Goodenough’s latest breakthrough, completed with Cockrell School senior research fellow Maria Helena Braga, is a low-cost all-solid-state battery that may be noncombustible and contains a long cycle life (battery) with a high volumetric energy density and fast rates of charge and discharge. The engineers describe their new technology in a recent paper published inside the journal Energy & Environmental Science.
“Cost, safety, energy density, rates of charge and discharge and cycle life are critical for battery-driven cars to become more widely adopted. We believe our discovery solves a lot of the problems that are inherent in today’s batteries,” Goodenough said.
The researchers demonstrated that their new battery cells have at least 3 times the maximum amount of energy density as today’s lithium-ion batteries. A battery cell’s energy density gives an electric powered vehicle its driving range, so a greater energy density ensures that a car can drive more miles between charges. The UT Austin battery formulation also provides for a greater variety of charging and discharging cycles, which equates to longer-lasting batteries, as well as a faster rate of recharge (minutes as an alternative to hours).
Today’s lithium-ion batteries use liquid electrolytes to transport the lithium ions involving the anode (the negative side of the battery) and the cathode (the positive side of the battery). If energy battery is charged too quickly, it can cause dendrites or “metal whiskers” to create and cross with the liquid electrolytes, resulting in a short circuit that can result in explosions and fires. As an alternative to liquid electrolytes, they depend on glass electrolytes which allow using an alkali-metal anode without having the formation of dendrites.
The application of an alkali-metal anode (lithium, sodium or potassium) – which isn’t possible with conventional batteries – improves the energy density of a cathode and offers a long cycle life. In experiments, the researchers’ cells have demonstrated more than 1,200 cycles with low cell resistance.
Additionally, for the reason that solid-glass electrolytes can operate, or have high conductivity, at -20 degrees Celsius, this particular battery in the vehicle could work well in subzero degree weather. This dexkpky82 the initial all-solid-state battery cell that could operate under 60 degree Celsius.

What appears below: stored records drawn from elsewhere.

(* ===== verification/HwTiers.v ===== *)
(** * HwTiers: the two tiers of an engine's memory

The block RAM and the multiplexer of [hw/heap_engine/symbol_engine.sv] between the
two heaps of an engine and its port of the MMU.  The MMU is a class: what it shows
in a cycle and what a clock edge does to it, with the laws that the engine relies
on.  A request that nobody waits for any more may be under way at any time, because
a sift asks for a child before it looks whether there is one. *)
From S2P Require Import Prelude HwHeap.

(** ** The port of the MMU *)

Record VReq := mkVReq { req_va : Z; req_wr : bool; req_wdata : Z }.

Class MmuPort (V : Type) := {
  mmu_req_ready : V -> VReq -> bool;
  mmu_resp_valid : V -> bool;
  mmu_resp_data : V -> Z;
  mmu_resp_reject : V -> bool;
  mmu_clock : option VReq -> V -> V
}.

(** The part of a virtual address that tells the nodes of one engine apart. *)
Definition va_key (va : Z) : Z := field va 0 11.

(** What a request leaves in the memory. *)
Definition served (r : VReq) (c : Z -> Z) : Z -> Z :=
  fun a => if req_wr r && (a =? va_key (req_va r)) then req_wdata r else c a.

(** The engine has at most one request under way.  [vm_free v c]: none, and the
memory holds [c]; [vm_busy v c r]: the request [r].  [vm_asks]: the requests that the
engine may make.  One of them within [vm_room] that is kept up is answered: [vm_rank] decreases with every cycle that does not bring the
answer closer, also when the MMU rejects it and it is made again. *)
Class MmuLaws (V : Type) `{MmuPort V} := {
  vm_free : V -> (Z -> Z) -> Prop;
  vm_busy : V -> (Z -> Z) -> VReq -> Prop;
  vm_rank : V -> nat;
  vm_room : Z -> Prop;
  vm_asks : VReq -> Prop;
  vm_free_silent v c : vm_free v c -> mmu_resp_valid v = false /\ mmu_resp_reject v = false;
  vm_free_clock v c : vm_free v c -> vm_free (mmu_clock None v) c;
  vm_take v c r : vm_free v c -> vm_asks r ->
    if mmu_req_ready v r then vm_busy (mmu_clock (Some r) v) c r else vm_free (mmu_clock (Some r) v) c;
  vm_take_rank v c r : vm_free v c -> vm_asks r -> vm_room (va_key (req_va r)) -> (vm_rank (mmu_clock (Some r) v) < vm_rank v)%nat;
  vm_wait v c r : vm_busy v c r ->
    if mmu_resp_valid v then
      vm_free (mmu_clock None v) (served r c) /\ (req_wr r = false -> mmu_resp_data v = c (va_key (req_va r)))
    else if mmu_resp_reject v then vm_free (mmu_clock None v) c
    else vm_busy (mmu_clock None v) c r;
  vm_wait_rank v c r : vm_busy v c r -> vm_room (va_key (req_va r)) -> mmu_resp_valid v = false ->
    (vm_rank (mmu_clock None v) < vm_rank v)%nat;
  vm_busy_ends v c r : vm_busy v c r -> mmu_resp_valid v = false -> mmu_resp_reject v = false ->
    (vm_rank (mmu_clock None v) < vm_rank v)%nat
}.

(** ** The tiers *)

Inductive Owner := MMU_IDLE | MMU_BID | MMU_ASK.

#[export] Instance Owner_eq_dec : EqDecision Owner.
Proof. solve_decision. Defined.

(** The block RAM of 128 nodes with its output register, the owner of the port and
the MMU. *)
Record Tiers (V : Type) := mkTiers { bram : list Z; bram_rdata : Z; mmu_owner : Owner; mmu : V }.
Arguments mkTiers {V} _ _ _ _.
Arguments bram {V} _.
Arguments bram_rdata {V} _.
Arguments mmu_owner {V} _.
Arguments mmu {V} _.

Definition idle_port : Port := mkPort false false 0 0 false 0 false 0.

Section Tiers.
Context {V : Type} `{MmuPort V}.

(** ** The block RAM: the asks are in the upper half *)

Definition ask_active (a : Port) : bool := priv_we a || priv_re a.
Definition bram_addr (b a : Port) : Z := if ask_active a then 64 + priv_addr a else priv_addr b.
Definition bram_wdata (b a : Port) : Z := if ask_active a then priv_wdata a else priv_wdata b.

Definition bram_next (b a : Port) (t : Tiers V) : list Z :=
  if priv_we b || priv_we a then <[Z.to_nat (bram_addr b a) := bram_wdata b a]> (bram t) else bram t.
Definition bram_rdata_next (b a : Port) (t : Tiers V) : Z :=
  if priv_re b || priv_re a then default 0 (bram t !! Z.to_nat (bram_addr b a)) else bram_rdata t.

(** ** The multiplexer *)

Definition bid_grant (b : Port) (t : Tiers V) : bool := bool_decide (mmu_owner t = MMU_IDLE) && virt_req_valid b.
Definition ask_grant (b a : Port) (t : Tiers V) : bool :=
  bool_decide (mmu_owner t = MMU_IDLE) && negb (virt_req_valid b) && virt_req_valid a.

Definition port_req (p : Port) : VReq := mkVReq (virt_req_va p) (virt_req_wr p) (virt_req_wdata p).

Definition mmu_req (b a : Port) (t : Tiers V) : option VReq :=
  if bid_grant b t then Some (port_req b) else if ask_grant b a t then Some (port_req a) else None.

Definition bid_virt_req_ready (b : Port) (t : Tiers V) : bool := bid_grant b t && mmu_req_ready (mmu t) (port_req b).
Definition ask_virt_req_ready (b a : Port) (t : Tiers V) : bool :=
  ask_grant b a t && mmu_req_ready (mmu t) (port_req a).

Definition mmu_owner_next (b a : Port) (t : Tiers V) : Owner :=
  match mmu_owner t with
  | MMU_IDLE =>
      if bid_virt_req_ready b t then MMU_BID else if ask_virt_req_ready b a t then MMU_ASK else MMU_IDLE
  | o => if mmu_resp_valid (mmu t) || mmu_resp_reject (mmu t) then MMU_IDLE else o
  end.

(** A clock edge with the requests of the bids and of the asks. *)
Definition tiers_clock (b a : Port) (t : Tiers V) : Tiers V :=
  mkTiers (bram_next b a t) (bram_rdata_next b a t) (mmu_owner_next b a t) (mmu_clock (mmu_req b a t) (mmu t)).

(** What the two heaps see. *)
Definition bid_ins (b : Port) (t : Tiers V) : Ins :=
  let own := bool_decide (mmu_owner t = MMU_BID) in
  mkIns (bram_rdata t) (bid_virt_req_ready b t) (own && mmu_resp_valid (mmu t)) (mmu_resp_data (mmu t))
    (own && mmu_resp_reject (mmu t)).
Definition ask_ins (b a : Port) (t : Tiers V) : Ins :=
  let own := bool_decide (mmu_owner t = MMU_ASK) in
  mkIns (bram_rdata t) (ask_virt_req_ready b a t) (own && mmu_resp_valid (mmu t)) (mmu_resp_data (mmu t))
    (own && mmu_resp_reject (mmu t)).

(** ** One heap alone

The controller of an engine gives a command to one heap at a time; the other one
drives the idle port. *)
Definition ports (k : Kind) (p : Port) : Port * Port :=
  match k with MAX_HEAP => (p, idle_port) | MIN_HEAP => (idle_port, p) end.

Definition lone_clock (k : Kind) (p : Port) (t : Tiers V) : Tiers V :=
  tiers_clock (fst (ports k p)) (snd (ports k p)) t.
Definition lone_ins (k : Kind) (p : Port) (t : Tiers V) : Ins :=
  match k with MAX_HEAP => bid_ins p t | MIN_HEAP => ask_ins idle_port p t end.
Definition owner_of (k : Kind) : Owner := match k with MAX_HEAP => MMU_BID | MIN_HEAP => MMU_ASK end.

Lemma lone_ins_spec k p t :
  lone_ins k p t = mkIns (bram_rdata t)
    (bool_decide (mmu_owner t = MMU_IDLE) && virt_req_valid p && mmu_req_ready (mmu t) (port_req p))
    (bool_decide (mmu_owner t = owner_of k) && mmu_resp_valid (mmu t)) (mmu_resp_data (mmu t))
    (bool_decide (mmu_owner t = owner_of k) && mmu_resp_reject (mmu t)).
Proof.
  destruct k; cbn; unfold bid_ins, ask_ins, bid_virt_req_ready, ask_virt_req_ready, bid_grant, ask_grant; cbn;
    by rewrite ?andb_true_r.
Qed.

(** The position of a private node in the block RAM. *)
Definition slot (k : Kind) (i : Z) : nat := Z.to_nat (64 * HEAP_KIND k + i).

Lemma lone_clock_spec k p t :
  lone_clock k p t = mkTiers
    (if priv_we p then <[slot k (priv_addr p) := priv_wdata p]> (bram t) else bram t)
    (if priv_re p then default 0 (bram t !! slot k (priv_addr p)) else bram_rdata t)
    (match mmu_owner t with
     | MMU_IDLE => if virt_req_valid p && mmu_req_ready (mmu t) (port_req p) then owner_of k else MMU_IDLE
     | o => if mmu_resp_valid (mmu t) || mmu_resp_reject (mmu t) then MMU_IDLE else o
     end)
    (mmu_clock (if bool_decide (mmu_owner t = MMU_IDLE) && virt_req_valid p then Some (port_req p) else None) (mmu t)).
Proof.
  unfold lone_clock, tiers_clock, bram_next, bram_rdata_next, mmu_owner_next, mmu_req, bid_virt_req_ready,
    ask_virt_req_ready, bid_grant, ask_grant, bram_addr, bram_wdata, ask_active, slot.
  destruct k; cbn -[Z.mul Z.add]; rewrite ?orb_false_r, ?andb_false_r, ?andb_true_r; cbn -[Z.mul Z.add];
    replace (64 * 0) with 0 by lia; replace (64 * 1) with 64 by lia; rewrite ?Z.add_0_l;
    destruct (mmu_owner t); cbn -[Z.mul Z.add]; destruct (priv_we p), (priv_re p), (virt_req_valid p);
    cbn -[Z.mul Z.add]; repeat case_match; done.
Qed.

End Tiers.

Braga began developing solid-glass electrolytes with colleagues while she was on the University of Porto in Portugal. About 2 years ago, she began collaborating with Goodenough and researcher Andrew J. Murchison at UT Austin. Braga claimed that Goodenough brought a preliminary understanding of the composition and properties in the solid-glass electrolytes that contributed to a brand new version of your electrolytes that may be now patented from the UT Austin Office of Technology Commercialization.
The engineers’ glass electrolytes allow them to plate and strip alkali metals for both the cathode and the anode side without dendrites, which simplifies battery cell fabrication.
Another advantage is that the battery cells can be produced from earth-friendly materials.
“The glass electrolytes provide for the substitution of low-cost sodium for lithium. Sodium is taken from seawater that is accessible,” Braga said.
Goodenough and Braga are continuing to succeed their 18500 battery and therefore are focusing on several patents. For the short term, they hope to work with battery makers to build up and test their new materials in electric vehicles and energy storage devices.